→ **Exercise brief**: A stretch of the entries below is to be set down exactly, running from the line with "result TlsConfigLoadError unit" through the line with "let handle := mkFileWatchHandle", both included, and no other line.

** Dataset records follows **

(* ===== verification/NodeSubscribe.v ===== *)
(** * yellowstone-grpc-client-nodejs: opening a subscription, and what it sends

    [subscribe_duplex_stream] and the writes of the duplex streams of lib.rs,
    down to the requests the Rust client puts on the wire, those of its
    reconnections included. The engine of the
    streams is in DuplexStream.v, the client in Client.v and ClientBuilder.v. *)

From S2P Require Import Prelude Proto Cuckoo Dedup Reconnect Client ClientBuilder RequestValidation DuplexStream.

Set Default Goal Selector "!".

Section node_subscribe.
Context {T : Tonic} (placeholder : Endpoint).
(** [SubscribeRequest::decode] and [SubscribeDeshredRequest::decode]. *)
Context {Bytes DecodeError SendError Status' : Type}.
Context {SD : StdError DecodeError} {SS : StdError SendError} {ST : StdError Status'} {SG : StdError GeyserGrpcClientError}.
Context (decode : Bytes → result DecodeError SubscribeRequest) (decode_deshred : Bytes → result DecodeError SubscribeDeshredRequest).

(** ** Opening a stream *)



(** ** The deshred stream *)

Definition decode_subscribe_deshred_request (request_bytes : Bytes) : result NapiError SubscribeDeshredRequest :=
  map_err (napi_error_with_cause InvalidArg "invalid SubscribeDeshredRequest payload") (decode_deshred request_bytes).

(** [DuplexStreamDeshred::write_raw], up to the future it spawns. *)
Definition deshred_write_raw {Sk} (d : DuplexStreamInner (Sk := Sk)) (request_bytes : Bytes) : result NapiError (Sk * SubscribeDeshredRequest) :=
  request ← decode_subscribe_deshred_request request_bytes;
  sink ← take_sink_for_write d "Cannot write to a closed deshred subscription stream";
  Ok (sink, request).

(** [DuplexStreamDeshred::send_subscribe_request] and [recv_update_or_error], given what the sink and the stream return. *)
Definition deshred_send (sent : result SendError unit) (terminal_error : option NapiError) : result NapiError unit * option NapiError :=
  send_subscribe_request sent terminal_error "deshred stream send failed".

Definition deshred_recv (item : option (result Status' Bytes)) (terminal_error : option NapiError) :
    result NapiError (option Bytes) * option NapiError :=
  recv_update_or_error item terminal_error "deshred stream receive failed".

(** ** What reaches the server *)

















End node_subscribe.

(** ** A stream opened and written to *)

Section demo.
#[local] Existing Instance demo_std.
#[local] Instance demo_client_error : StdError GeyserGrpcClientError := {| error_to_string _ := "error"%string; error_sources _ := [] |}.





End demo.
(* ===== verification/TlsReload.v ===== *)
(** * grpc.rs and server/tls.rs: the certificates of a listener and their reloading

    [load_server_config_from_tls_config] makes the TLS configuration of a
    listener, whose resolver is a cell that callbacks of the file watcher swap
    when the files change. The disk and what is read of it (PEM files, keys) are
    parameters; the cells and the watcher are the state. *)

From S2P Require Import Prelude Tls FileWatcher.

Set Default Goal Selector "!".

(** ** Loading *)

Record TlsIdentityPair := mkTlsIdentityPair {
  cert_path : string;
  key_path : string
}.

Inductive GrpcTlsConfig :=
| IdentityPair (identity : TlsIdentityPair) (watch_file : bool)
| CertDir (cert_dir : string) (watch_file : bool).

(** What is read of a disk: the certificates of a PEM file, a key, the files of
    a directory ([None] if it is not one); and what the crypto library makes of it. *)
Class CertFiles (Disk CertifiedKey E : Type) := {
  Certificate : Type;
  PrivateKey : Type;
  SigningKey : Type;
  pem_file_iter : Disk → string → result E (list (result E Certificate));
  key_from_pem_file : Disk → string → result E PrivateKey;
  any_supported_type : PrivateKey → result E SigningKey;
  CertifiedKey_new : list Certificate → SigningKey → CertifiedKey;
  read_cert_dir : Disk → string → option (result E (list (pem_file (CertifiedKey := CertifiedKey) E)))
}.

Section reload.
Context {Disk CertifiedKey E : Type} {F : CertFiles Disk CertifiedKey E}.
(** [PathBuf::from]. *)
Context (path_of : string → Path).

Inductive TlsConfigLoadError :=
| OpenCert (e : E)
| ParseCert (e : E)
| NoCertificates
| ParseKey (e : E)
| ParseSigningKey (e : E)
| NotADirectory
| ReadDir (e : E)
| BadCertDir (e : cert_dir_error E)
| Notify (e : E).

(** [collect::<Result<Vec<_>, _>>]. *)
Fixpoint collect_results {A} (l : list (result E A)) : result E (list A) :=
  match l with
  | [] => Ok []
  | Ok x :: l => match collect_results l with Ok l => Ok (x :: l) | Err e => Err e end
  | Err e :: _ => Err e
  end.

Definition build_identity_certified_key (d : Disk) (cert_path key_path : string) : result TlsConfigLoadError CertifiedKey :=
  iter ← map_err OpenCert (pem_file_iter d cert_path);
  certs ← map_err ParseCert (collect_results iter);
  if bool_decide (certs = []) then Err NoCertificates
  else
    key ← map_err ParseKey (key_from_pem_file d key_path);
    signing_key ← map_err ParseSigningKey (any_supported_type key);
    Ok (CertifiedKey_new certs signing_key).

Definition load_cert_dir (d : Disk) (cert_dir : string) : result TlsConfigLoadError (SniResolver (CertifiedKey := CertifiedKey)) :=
  match read_cert_dir d cert_dir with
  | None => Err NotADirectory
  | Some files => files ← map_err ReadDir files; map_err BadCertDir (build_sni_resolver_from_cert_dir files)
  end.

(** ** Resolvers that can be swapped *)

(** [HotResolvesServerCertUsingIdentity] and [HotResolvesServerCertUsingSni]: what the cell holds. *)
Inductive HotResolver :=
| HotIdentity (certified_key : CertifiedKey)
| HotSni (resolver : SniResolver (CertifiedKey := CertifiedKey)).

Definition hot_resolve (client_hello : option host_name) (h : HotResolver) : option CertifiedKey :=
  match h with
  | HotIdentity certified_key => Some certified_key
  | HotSni resolver => sni_resolve client_hello resolver
  end.

(** Where the content of a cell comes from. *)
Inductive CertSource :=
| SourceIdentity (identity : TlsIdentityPair)
| SourceCertDir (cert_dir : string).

Definition load_source (d : Disk) (source : CertSource) : result TlsConfigLoadError HotResolver :=
  match source with
  | SourceIdentity identity => HotIdentity <$> build_identity_certified_key d (cert_path identity) (key_path identity)
  | SourceCertDir cert_dir => HotSni <$> load_cert_dir d cert_dir
  end.

(** A callback given to the watcher: it loads the source and swaps the cell. *)
Record ReloadCallback := mkReloadCallback {
  rc_cell : nat;
  rc_source : CertSource
}.

(** The cells, in the order they were made, and the watcher. *)
Record Reloading := mkReloading {
  rl_cells : list HotResolver;
  rl_watcher : Inner (Callback := ReloadCallback)
}.

(** The callback: an error is logged and the cell keeps what it has. *)
Definition run_callback (d : Disk) (s : Reloading) (cb : ReloadCallback) : Reloading :=
  match load_source d (rc_source cb) with
  | Ok h => mkReloading (<[rc_cell cb := h]> (rl_cells s)) (rl_watcher s)
  | Err _ => s
  end.

(** [watch_file(..)?.forget()] and [watch_folder(..)?.forget()]; [watched] is
    whether the watcher of the notify crate takes the path. *)
Definition watch_and_forget (watched : WatchScope → result E unit) (scope : WatchScope) (cb : ReloadCallback) (s : Reloading)
    : Reloading * result TlsConfigLoadError unit :=
  let '(id, guard) := allocate_registration_id (rl_watcher s) in
  match register (watched scope) (mkCallbackRegistration id scope cb) guard with
  | (Ok _, guard) =>
      let handle := mkFileWatchHandle id true in
      (mkReloading (rl_cells s) (FileWatchHandle_drop (FileWatchHandle_forget handle) guard), Ok tt)
  | (Err e, guard) => (mkReloading (rl_cells s) guard, Err (Notify e))
  end.

Record ServerConfig := mkServerConfig {
  sc_cert_resolver : nat;
  sc_alpn_protocols : list string
}.

Definition load_server_config_from_tls_config (watched : WatchScope → result E unit) (d : Disk) (tls_config : GrpcTlsConfig)
    (s : Reloading) : Reloading * result TlsConfigLoadError ServerConfig :=
  match tls_config with
  | IdentityPair identity watch_file =>
      match build_identity_certified_key d (cert_path identity) (key_path identity) with
      | Err e => (s, Err e)
      | Ok certified_key =>
          let hot_resolver := length (rl_cells s) in
          let s := mkReloading (rl_cells s ++ [HotIdentity certified_key]) (rl_watcher s) in
          let server_config := mkServerConfig hot_resolver ["h2"%string] in
          if watch_file then
            let reload := mkReloadCallback hot_resolver (SourceIdentity identity) in
            match watch_and_forget watched (Scope_file (path_of (cert_path identity))) reload s with
            | (s, Err e) => (s, Err e)
            | (s, Ok _) =>
                match watch_and_forget watched (Scope_file (path_of (key_path identity))) reload s with
                | (s, Err e) => (s, Err e)
                | (s, Ok _) => (s, Ok server_config)
                end
            end
          else (s, Ok server_config)
      end
  | CertDir cert_dir watch_file =>
      match load_cert_dir d cert_dir with
      | Err e => (s, Err e)
      | Ok resolver =>
          let hot_resolver := length (rl_cells s) in
          let s := mkReloading (rl_cells s ++ [HotSni resolver]) (rl_watcher s) in
          let server_config := mkServerConfig hot_resolver ["h2"%string] in
          if watch_file then
            match watch_and_forget watched (Scope_folder (path_of cert_dir) true)
                    (mkReloadCallback hot_resolver (SourceCertDir cert_dir)) s with
            | (s, Err e) => (s, Err e)
            | (s, Ok _) => (s, Ok server_config)
            end
          else (s, Ok server_config)
      end
  end.

(** The certificate a connection of a listener is given. *)
Definition config_resolve (s : Reloading) (config : ServerConfig) (client_hello : option host_name) : option CertifiedKey :=
  rl_cells s !! sc_cert_resolver config ≫= hot_resolve client_hello.

(** ** Everything that happens to the certificates *)

Definition tls_source (tls_config : GrpcTlsConfig) : CertSource :=
  match tls_config with IdentityPair identity _ => SourceIdentity identity | CertDir cert_dir _ => SourceCertDir cert_dir end.

Definition tls_watched (tls_config : GrpcTlsConfig) : bool :=
  match tls_config with IdentityPair _ watch_file | CertDir _ watch_file => watch_file end.

(** The state, the disk, the callbacks of events under way, the disks so far,
    and the listeners configured. *)
Record reload_system := mkReloadSystem {
  rs_state : Reloading;
  rs_disk : Disk;
  rs_pending : list ReloadCallback;
  rs_past : list Disk;
  rs_listeners : list (GrpcTlsConfig * ServerConfig)
}.

Inductive reload_step : reload_system → reload_system → Prop :=
| reload_listener s watched tls_config st config :
    load_server_config_from_tls_config watched (rs_disk s) tls_config (rs_state s) = (st, Ok config) →
    reload_step s (mkReloadSystem st (rs_disk s) (rs_pending s) (rs_past s) (rs_listeners s ++ [(tls_config, config)]))
| reload_listener_failed s watched tls_config st e :
    load_server_config_from_tls_config watched (rs_disk s) tls_config (rs_state s) = (st, Err e) →
    reload_step s (mkReloadSystem st (rs_disk s) (rs_pending s) (rs_past s) (rs_listeners s))
| reload_disk s d :
    reload_step s (mkReloadSystem (rs_state s) d (rs_pending s) (d :: rs_past s) (rs_listeners s))
| reload_event s event :
    reload_step s (mkReloadSystem (rs_state s) (rs_disk s) (rs_pending s ++ handle_event event (rl_watcher (rs_state s)))
                     (rs_past s) (rs_listeners s))
| reload_run s cb pending :
    rs_pending s = cb :: pending →
    reload_step s (mkReloadSystem (run_callback (rs_disk s) (rs_state s) cb) (rs_disk s) pending (rs_past s) (rs_listeners s)).

Definition reload_new (d : Disk) : reload_system := mkReloadSystem (mkReloading [] Inner_new) d [] [d] [].

(** The callbacks under way, run while the disk does not change. *)
Definition drain (s : reload_system) : Reloading := foldl (run_callback (rs_disk s)) (rs_state s) (rs_pending s).

(** An event that concerns the files of a source. *)
Definition touches (event : Event) (source : CertSource) : Prop :=
  is_event_relevant event = true ∧
  match source with
  | SourceIdentity identity => path_of (cert_path identity) ∈ ev_paths event ∨ path_of (key_path identity) ∈ ev_paths event
  | SourceCertDir cert_dir => Exists (λ p, path_starts_with p (path_of cert_dir) = true) (ev_paths event)
  end.

(** ** What is registered *)

Definition registered_callbacks (s : Reloading) : list ReloadCallback := reg_callback <$> in_registrations (rl_watcher s).

(** The callback is registered for a scope. *)
Definition watches (s : Reloading) (scope : WatchScope) (cb : ReloadCallback) : Prop :=
  ∃ r, r ∈ in_registrations (rl_watcher s) ∧ reg_scope r = scope ∧ reg_callback r = cb.

(** The scopes a configuration asks to be watched. *)
Definition source_scopes (source : CertSource) : list WatchScope :=
  match source with
  | SourceIdentity identity => [Scope_file (path_of (cert_path identity)); Scope_file (path_of (key_path identity))]
  | SourceCertDir cert_dir => [Scope_folder (path_of cert_dir) true]
  end.

Lemma watch_and_forget_spec watched scope cb s s' r : watch_and_forget watched scope cb s = (s', r) →
  rl_cells s' = rl_cells s ∧ ∃ regs, in_registrations (rl_watcher s') = in_registrations (rl_watcher s) ++ regs ∧
    Forall (λ r, reg_callback r = cb) regs ∧ (r = Ok tt → Exists (λ r, reg_scope r = scope) regs).
Proof.
  unfold watch_and_forget, allocate_registration_id, register. destruct (watched scope) as [[]|e]; intros [= <- <-]; cbn.
  - split; [done|]. eexists [_]. split; [done|]. split; [by constructor|]. intros _. by constructor.
  - split; [done|]. exists []. split; [by rewrite app_nil_r|]. by split.
Qed.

** End of Dataset records **

→ **Written solution**:
    : Reloading * result TlsConfigLoadError unit :=
  let '(id, guard) := allocate_registration_id (rl_watcher s) in
  match register (watched scope) (mkCallbackRegistration id scope cb) guard with
  | (Ok _, guard) =>
      let handle := mkFileWatchHandle id true in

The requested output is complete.